A messy draft often contains useful material in the wrong order. Teams may have strong data, customer insights, and product value, but the deck does not guide the audience through them effectively. Pi can help turn rough notes or overloaded slides into a more structured presentation flow by clarifying slide purpose, separating problem from evidence, and creating a stronger path from context to recommendation.

The after version also looked more professional because the visuals supported the message. Typography, spacing, chart treatment, and color were not decoration; they helped the audience process information faster. For professional teams, the goal is not to create a flashy deck. The goal is to create slides that feel consistent, controlled, and ready for important conversations with executives, buyers, investors, or clients.

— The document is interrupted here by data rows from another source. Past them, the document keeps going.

Fixpoint ceiling_run (c : PerTraceCeiling) (l : list CeilingCheck) : list CeilingDecision * PerTraceCeiling :=
  match l with
  | [] => ([], c)
  | x :: l' =>
      let '(d, c1) := check_and_record c (cc_tenant x) (cc_trace x) (cc_bytes x) (cc_now x) in
      let '(ds, c2) := ceiling_run c1 l' in (d :: ds, c2)
  end.

(** The reference: one trace on its own, with what it accepted so far. *)
Fixpoint alone (caps : Z * Z) (spans bytes_ : Z) (l : list CeilingCheck) : list CeilingDecision :=
  match l with
  | [] => []
  | x :: l' =>
      if bool_decide ((0 < caps.1 ∧ caps.1 ≤ spans) ∨ (0 < caps.2 ∧ caps.2 ≤ bytes_))
      then Exceeded :: alone caps spans bytes_ l'
      else Accept :: alone caps (spans + 1) (bytes_ + cc_bytes x) l'
  end.

(** The decisions about one trace. *)
Definition decisions_of (k : Z * Z) (l : list CeilingCheck) (ds : list CeilingDecision) : list CeilingDecision :=
  snd <$> filter (λ xd, cc_key xd.1 = k) (zip l ds).

Definition recorded (c : PerTraceCeiling) (k : Z * Z) : Z * Z :=
  match accum c !! k with Some e => (ta_spans e, ta_bytes e) | None => (0, 0) end.

Lemma check_key c x :
  let '(d, c') := check_and_record c (cc_tenant x) (cc_trace x) (cc_bytes x) (cc_now x) in
  let '(n, b) := recorded c (cc_key x) in
  let hit := bool_decide ((0 < max_spans c ∧ max_spans c ≤ n) ∨ (0 < max_bytes c ∧ max_bytes c ≤ b)) in
  d = (if hit then Exceeded else Accept) ∧
  recorded c' (cc_key x) = (if hit then (n, b) else ((n + 1) mod 2 ^ 32, Z.min (b + cc_bytes x) u64_max)) ∧
  (∀ k, k ≠ cc_key x → recorded c' k = recorded c k) ∧ max_spans c' = max_spans c ∧ max_bytes c' = max_bytes c.
Proof.
  unfold check_and_record, recorded, cc_key.
  set (e := default _ _).
  assert (match accum c !! (cc_tenant x, cc_trace x) with Some e => (ta_spans e, ta_bytes e) | None => (0, 0) end
          = (ta_spans e, ta_bytes e)) as -> by (unfold e; by destruct (accum c !! _)).
  assert (((0 <? max_spans c) && (max_spans c <=? ta_spans e)) || ((0 <? max_bytes c) && (max_bytes c <=? ta_bytes e))
    = bool_decide ((0 < max_spans c ∧ max_spans c ≤ ta_spans e) ∨ (0 < max_bytes c ∧ max_bytes c ≤ ta_bytes e))) as ->.
  { apply eq_true_iff_eq. rewrite bool_decide_eq_true, orb_true_iff, !andb_true_iff, !Z.ltb_lt, !Z.leb_le. done. }
  case_bool_decide; simpl; rewrite lookup_insert_eq; split_and!; try done; intros k Hk; by rewrite lookup_insert_ne.
Qed.

Lemma ceiling_run_alone c l k n b :
  recorded c k = (n, b) → 0 ≤ n → 0 ≤ b → n + lenZ l < 2 ^ 32 →
  Forall (λ x, 0 ≤ cc_bytes x) l → b + foldr Z.add 0 (cc_bytes <$> l) ≤ u64_max →
  decisions_of k l (ceiling_run c l).1 = alone (max_spans c, max_bytes c) n b (filter (λ x, cc_key x = k) l).
Proof.
  revert c n b. induction l as [|x l IH]; intros c n b Hr Hn Hb Hlen Hpos Hsum; [done|].
  apply Forall_cons in Hpos as [Hx Hpos]. rewrite fmap_cons in Hsum. simpl in Hsum.
  assert (0 ≤ foldr Z.add 0 (cc_bytes <$> l)) as Hs0.
  { clear -Hpos. induction Hpos; [done|]. rewrite fmap_cons. cbn [foldr]. lia. }
  unfold lenZ in Hlen. rewrite length_cons in Hlen. cbn [ceiling_run].
  pose proof (check_key c x) as Hc. destruct (check_and_record c _ _ _ _) as [d c1].
  destruct (recorded c (cc_key x)) as [n' b'] eqn:Er. destruct Hc as (Hd & Hrec & Hother & Ems & Emb).
  destruct (ceiling_run c1 l) as [ds c2] eqn:Erun. unfold decisions_of. simpl zip. cbn [fst].
  assert (ds = (ceiling_run c1 l).1) as Eds by by rewrite Erun.
  destruct (decide (cc_key x = k)) as [Ek|Ek].
  - subst k. rewrite !filter_cons_True by done. rewrite fmap_cons. simpl. rewrite Er in Hr. injection Hr as -> ->.
    rewrite Hd. case_bool_decide; f_equal; fold (decisions_of (cc_key x) l ds); rewrite Eds, <- Ems, <- Emb.
    + apply IH; try done; unfold lenZ; lia.
    + rewrite Z.mod_small in Hrec by lia. rewrite Z.min_l in Hrec by lia. apply IH; try done; unfold lenZ; lia.
  - rewrite !filter_cons_False by done. fold (decisions_of k l ds). rewrite Eds, <- Ems, <- Emb.
    apply IH; try done; unfold lenZ; try lia. by rewrite Hother.
Qed.

Lemma alone_bound caps n b l : 0 < caps.1 → n ≤ caps.1 → n + lenZ (filter (.= Accept) (alone caps n b l)) ≤ caps.1.
Proof.
  intros Hc. revert n b. induction l as [|x l IH]; intros n b Hn; simpl; [unfold lenZ; simpl; lia|].
  case_bool_decide as Hh.
  - rewrite filter_cons_False by done. by apply IH.
  - rewrite filter_cons_True by done. unfold lenZ. rewrite length_cons.
    specialize (IH (n + 1) (b + cc_bytes x) ltac:(lia)). unfold lenZ in IH. lia.
Qed.

(** The ceiling is exact and per trace.  Over any history of checks (below the range of
    the counters), the decisions about a trace of a tenant are those of a ceiling that
    sees that trace alone: accept while fewer spans than the span cap and fewer bytes
    than the byte cap were accepted, a cap of zero not counting.  So no other tenant and
    no other trace has any influence, at most the span cap's number of spans is
    accepted, and the bytes exceed the byte cap by less than the last span. *)
Theorem ceiling_is_exact spans bytes_ l k :
  lenZ l < 2 ^ 32 → Forall (λ x, 0 ≤ cc_bytes x) l → foldr Z.add 0 (cc_bytes <$> l) ≤ u64_max →
  let ds := decisions_of k l (ceiling_run (ceiling_with_limits spans bytes_) l).1 in
  ds = alone (spans, bytes_) 0 0 (filter (λ x, cc_key x = k) l) ∧
  (0 < spans → lenZ (filter (.= Accept) ds) ≤ spans).
Proof.
  intros Hlen Hpos Hsum ds.
  assert (ds = alone (spans, bytes_) 0 0 (filter (λ x, cc_key x = k) l)) as E.
  { apply (ceiling_run_alone (ceiling_with_limits spans bytes_)); try done; lia. }
  split; [done|]. intros Hs. rewrite E. by apply (alone_bound (spans, bytes_) 0 0); [|simpl; lia].
Qed.

(** ** Gaps *)

(** Deliveries: stream sequence and delivery count. *)
Fixpoint observe_all (cursor : option Z) (l : list (Z * Z)) : list Gap * option Z :=
  match l with
  | [] => ([], cursor)
  | (s, n) :: l' =>
      let '(g, c1) := observe cursor s n in
      let '(gs, c2) := observe_all c1 l' in (option_list g ++ gs, c2)
  end.

Definition missing_of (g : Gap) : list Z := seqZ (first_missing g) (gap_count g).

(** The sequences delivered for the first time. *)
Definition firsts (l : list (Z * Z)) : list Z := fst <$> filter (λ sn, sn.2 = 1) l.

(** First deliveries come in stream order, after the cursor. *)
Fixpoint in_order (c : Z) (l : list Z) : Prop :=
  match l with [] => True | s :: l' => c < s ∧ in_order s l' end.

Lemma in_order_above c l s : in_order c l → s ∈ l → c < s.
Proof.
  revert c. induction l as [|x l IH]; intros c; simpl; [by intros _ ?%not_elem_of_nil|].
  intros [Hx Hl] [->|Hs]%elem_of_cons; [done|]. specialize (IH x Hl Hs). lia.
Qed.

(** Gaps are counted exactly.  The deliveries of a pull consumer: first deliveries in
    the order of the stream, redeliveries anywhere between them.  The gaps the tracker
    reports, put together, are exactly the sequences after its first cursor and up to
    its last that were never delivered, in order and each once; redeliveries change
    nothing. *)
Theorem gaps_are_exact c l gs c' :
  in_order c (firsts l) → observe_all (Some c) l = (gs, c') →
  ∃ e, c' = Some e ∧ c ≤ e ∧ (e = c ∨ e ∈ firsts l) ∧
    (gs ≫= missing_of) = filter (λ s, s ∉ firsts l) (seqZ (c + 1) (e - c)).
Proof.
  revert c gs. induction l as [|[s n] l IH]; intros c gs Ho; cbn [observe_all].
  { intros [= <- <-]. exists c. split_and!; [done|lia|by left|]. by rewrite Z.sub_diag. }
  unfold firsts in *. rewrite filter_cons in Ho. unfold observe. simpl in Ho.
  destruct (decide (n = 1)) as [->|Hn].
  - simpl in Ho. destruct Ho as [Hs Ho]. cbn [Z.eqb Pos.eqb negb]. destruct (Z.leb_spec s c); [lia|].
    destruct (observe_all (Some s) l) as [gs' c2] eqn:E. intros [= <- <-].
    destruct (IH s gs' Ho E) as (e & -> & He & Hmem & Hgs). exists e. rewrite filter_cons_True by done. rewrite fmap_cons. cbn [fst].
    split_and!; [done|lia|right; destruct Hmem as [->|?]; [by left|by right]|].
    rewrite bind_app, Hgs. replace (e - c) with ((s - c - 1) + (1 + (e - s))) by lia.
    rewrite (seqZ_app (c + 1)) by lia. rewrite (seqZ_app (c + 1 + (s - c - 1)) 1) by lia. rewrite !filter_app.
    replace (c + 1 + (s - c - 1)) with s by lia. change (seqZ s 1) with [s].
    assert (∀ x, x ∈ (filter (λ sn : Z * Z, sn.2 = 1) l).*1 → s < x) as Habove.
    { intros x. by apply in_order_above. }
    rewrite (filter_none _ [s]); [|by repeat constructor; simpl; intros Hx; apply Hx; left]. rewrite app_nil_l. f_equal.
    + rewrite filter_all; [|apply Forall_forall; intros x [? ?]%elem_of_seqZ [->|Hx%Habove]%elem_of_cons; lia].
      destruct (Z.ltb_spec (c + 1) s); simpl.
      * rewrite app_nil_r. unfold missing_of, gap_count. simpl. f_equal. lia.
      * replace (s - c - 1) with 0 by lia. done.
    + apply filter_Forall_iff, Forall_forall. intros x [? ?]%elem_of_seqZ. rewrite not_elem_of_cons.
      split; [|tauto]. intros Hx. split; [lia|done].
  - rewrite filter_cons_False by done. destruct (Z.eqb_spec n 1); [done|]. cbn [negb].
    destruct (observe_all (Some c) l) as [gs' c2] eqn:E. intros [= <- <-]. by apply IH.
Qed.

(** The boot gap ends just below the first retained message, and the cursor stands at or
    above it, so the tracker never reports a boot gap again. *)
Lemma boot_gap_behind_cursor a f d c g :
  at_boot a f d = (Some c, Some g) → first_missing g = a + 1 ∧ last_missing g = f - 1 ∧ last_missing g ≤ c ∧ 0 < gap_count g.
Proof.
  unfold at_boot. destruct (Z.ltb_spec 0 a), (Z.ltb_spec (a + 1) f); simpl; intros [= <- <-]; unfold gap_count; simpl; lia.
Qed.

The Verdict: What This Presentation Redesign Case Study Teaches

This before and after presentation shows that the best slide makeover work begins with communication discipline. The redesigned deck did not succeed because it used a better color palette. It succeeded because each slide had a clearer job.

The title slide positioned the business issue. The problem slide focused tension. The data slide highlighted the insight. The solution slide translated features into value. The closing slide turned the discussion into a next step.

That is the core lesson of this presentation redesign case study: better slides reduce the audience’s effort. When hierarchy, layout, and business logic work together, the presentation becomes easier to understand and easier to act on.

Frequently Asked Questions (FAQ)

Q: What is included in a presentation redesign?

A: A presentation redesign usually includes improving story flow, rewriting slide headlines, reducing text, clarifying hierarchy, simplifying charts, improving layouts, and creating a consistent visual system.

Q: How is a slide makeover different from basic formatting?

A: Basic formatting fixes surface issues such as alignment, fonts, and colors. A slide makeover also asks what the slide should communicate and whether the layout supports the business message.

Q: What makes a good before and after presentation example?

A: A good example shows specific changes: clearer headlines, fewer competing elements, stronger chart emphasis, better spacing, and a more actionable ending.

Q: Can AI help with presentation redesign?

A: Yes. AI can help restructure rough content, improve slide logic, rewrite titles, and generate more polished layouts. For business presentations, Pi is useful when teams need both professional structure and premium visual quality.